-- Task objective --
Which lines of the data below include the string "param"? Return each of them.

-- Material for the task --
________________

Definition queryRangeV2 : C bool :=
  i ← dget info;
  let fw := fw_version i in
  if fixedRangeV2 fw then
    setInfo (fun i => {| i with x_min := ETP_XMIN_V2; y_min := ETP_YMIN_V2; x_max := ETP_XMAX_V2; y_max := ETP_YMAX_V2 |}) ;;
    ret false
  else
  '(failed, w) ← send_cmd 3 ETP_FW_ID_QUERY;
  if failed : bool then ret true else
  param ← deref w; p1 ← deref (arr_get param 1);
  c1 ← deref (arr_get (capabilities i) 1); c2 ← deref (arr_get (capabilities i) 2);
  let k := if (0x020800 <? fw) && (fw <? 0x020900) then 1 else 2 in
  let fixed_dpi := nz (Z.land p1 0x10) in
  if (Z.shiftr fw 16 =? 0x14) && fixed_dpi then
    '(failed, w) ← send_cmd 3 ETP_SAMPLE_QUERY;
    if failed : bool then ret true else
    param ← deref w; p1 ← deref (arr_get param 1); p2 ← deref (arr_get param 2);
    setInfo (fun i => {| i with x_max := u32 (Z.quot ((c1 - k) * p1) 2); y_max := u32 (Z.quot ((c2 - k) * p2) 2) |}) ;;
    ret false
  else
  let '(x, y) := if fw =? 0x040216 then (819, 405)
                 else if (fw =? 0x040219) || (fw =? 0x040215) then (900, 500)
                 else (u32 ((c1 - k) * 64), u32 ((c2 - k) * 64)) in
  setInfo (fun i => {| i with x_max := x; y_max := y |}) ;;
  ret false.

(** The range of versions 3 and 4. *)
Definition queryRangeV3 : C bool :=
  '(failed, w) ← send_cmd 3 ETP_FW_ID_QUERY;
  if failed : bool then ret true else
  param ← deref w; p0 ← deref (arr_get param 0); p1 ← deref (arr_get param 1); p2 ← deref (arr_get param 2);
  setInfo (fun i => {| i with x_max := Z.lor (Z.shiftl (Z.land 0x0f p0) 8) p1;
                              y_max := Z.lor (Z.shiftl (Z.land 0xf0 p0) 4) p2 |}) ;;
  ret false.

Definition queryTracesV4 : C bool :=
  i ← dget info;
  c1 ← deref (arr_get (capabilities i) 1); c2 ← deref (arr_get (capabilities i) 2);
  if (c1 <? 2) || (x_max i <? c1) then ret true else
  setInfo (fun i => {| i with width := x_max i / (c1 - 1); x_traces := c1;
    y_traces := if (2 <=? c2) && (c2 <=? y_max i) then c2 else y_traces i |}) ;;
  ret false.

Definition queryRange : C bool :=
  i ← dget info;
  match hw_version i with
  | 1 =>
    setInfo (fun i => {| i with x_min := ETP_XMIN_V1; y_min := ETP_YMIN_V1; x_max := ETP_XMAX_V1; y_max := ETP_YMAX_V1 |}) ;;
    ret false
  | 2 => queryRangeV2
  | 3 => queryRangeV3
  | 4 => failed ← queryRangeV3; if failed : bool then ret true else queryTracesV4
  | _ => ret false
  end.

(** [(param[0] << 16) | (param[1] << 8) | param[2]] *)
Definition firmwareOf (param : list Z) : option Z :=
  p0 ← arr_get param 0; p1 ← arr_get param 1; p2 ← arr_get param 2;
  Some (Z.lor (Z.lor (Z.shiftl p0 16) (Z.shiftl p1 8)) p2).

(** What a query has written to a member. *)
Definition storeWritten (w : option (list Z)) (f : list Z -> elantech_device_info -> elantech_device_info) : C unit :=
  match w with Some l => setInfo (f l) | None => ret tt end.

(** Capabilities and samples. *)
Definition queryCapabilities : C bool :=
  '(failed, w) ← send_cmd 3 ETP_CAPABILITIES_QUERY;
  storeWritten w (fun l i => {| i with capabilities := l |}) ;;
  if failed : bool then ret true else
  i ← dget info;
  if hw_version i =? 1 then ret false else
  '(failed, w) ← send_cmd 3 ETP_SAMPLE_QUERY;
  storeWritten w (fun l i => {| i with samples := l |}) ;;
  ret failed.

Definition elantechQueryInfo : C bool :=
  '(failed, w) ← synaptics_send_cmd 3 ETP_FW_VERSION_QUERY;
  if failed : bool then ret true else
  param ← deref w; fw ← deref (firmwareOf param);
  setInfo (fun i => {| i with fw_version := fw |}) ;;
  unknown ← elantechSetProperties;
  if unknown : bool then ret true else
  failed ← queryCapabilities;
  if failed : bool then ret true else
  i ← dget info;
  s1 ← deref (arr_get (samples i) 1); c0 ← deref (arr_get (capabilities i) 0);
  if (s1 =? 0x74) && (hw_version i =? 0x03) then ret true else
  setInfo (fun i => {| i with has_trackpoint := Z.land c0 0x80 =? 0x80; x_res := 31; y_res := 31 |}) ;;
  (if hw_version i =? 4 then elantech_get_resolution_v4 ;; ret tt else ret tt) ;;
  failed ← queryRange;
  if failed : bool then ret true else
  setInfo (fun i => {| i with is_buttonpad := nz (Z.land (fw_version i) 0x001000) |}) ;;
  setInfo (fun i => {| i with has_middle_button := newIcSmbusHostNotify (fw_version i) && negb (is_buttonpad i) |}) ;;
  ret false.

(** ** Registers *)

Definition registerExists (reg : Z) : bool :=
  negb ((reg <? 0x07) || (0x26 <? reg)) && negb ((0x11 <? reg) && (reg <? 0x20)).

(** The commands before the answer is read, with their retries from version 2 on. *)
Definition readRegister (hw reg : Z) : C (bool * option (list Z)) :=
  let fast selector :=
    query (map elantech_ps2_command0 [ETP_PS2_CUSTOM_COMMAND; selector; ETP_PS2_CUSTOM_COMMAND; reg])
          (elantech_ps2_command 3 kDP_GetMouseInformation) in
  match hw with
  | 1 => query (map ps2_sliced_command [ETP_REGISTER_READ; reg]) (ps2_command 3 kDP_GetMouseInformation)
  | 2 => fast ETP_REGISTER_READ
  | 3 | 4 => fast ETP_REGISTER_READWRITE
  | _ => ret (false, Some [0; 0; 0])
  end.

________________

-- Result for this exercise --
  param ← deref w; p1 ← deref (arr_get param 1);
    param ← deref w; p1 ← deref (arr_get param 1); p2 ← deref (arr_get param 2);
  param ← deref w; p0 ← deref (arr_get param 0); p1 ← deref (arr_get param 1); p2 ← deref (arr_get param 2);
(** [(param[0] << 16) | (param[1] << 8) | param[2]] *)
Definition firmwareOf (param : list Z) : option Z :=
  p0 ← arr_get param 0; p1 ← arr_get param 1; p2 ← arr_get param 2;
  param ← deref w; fw ← deref (firmwareOf param);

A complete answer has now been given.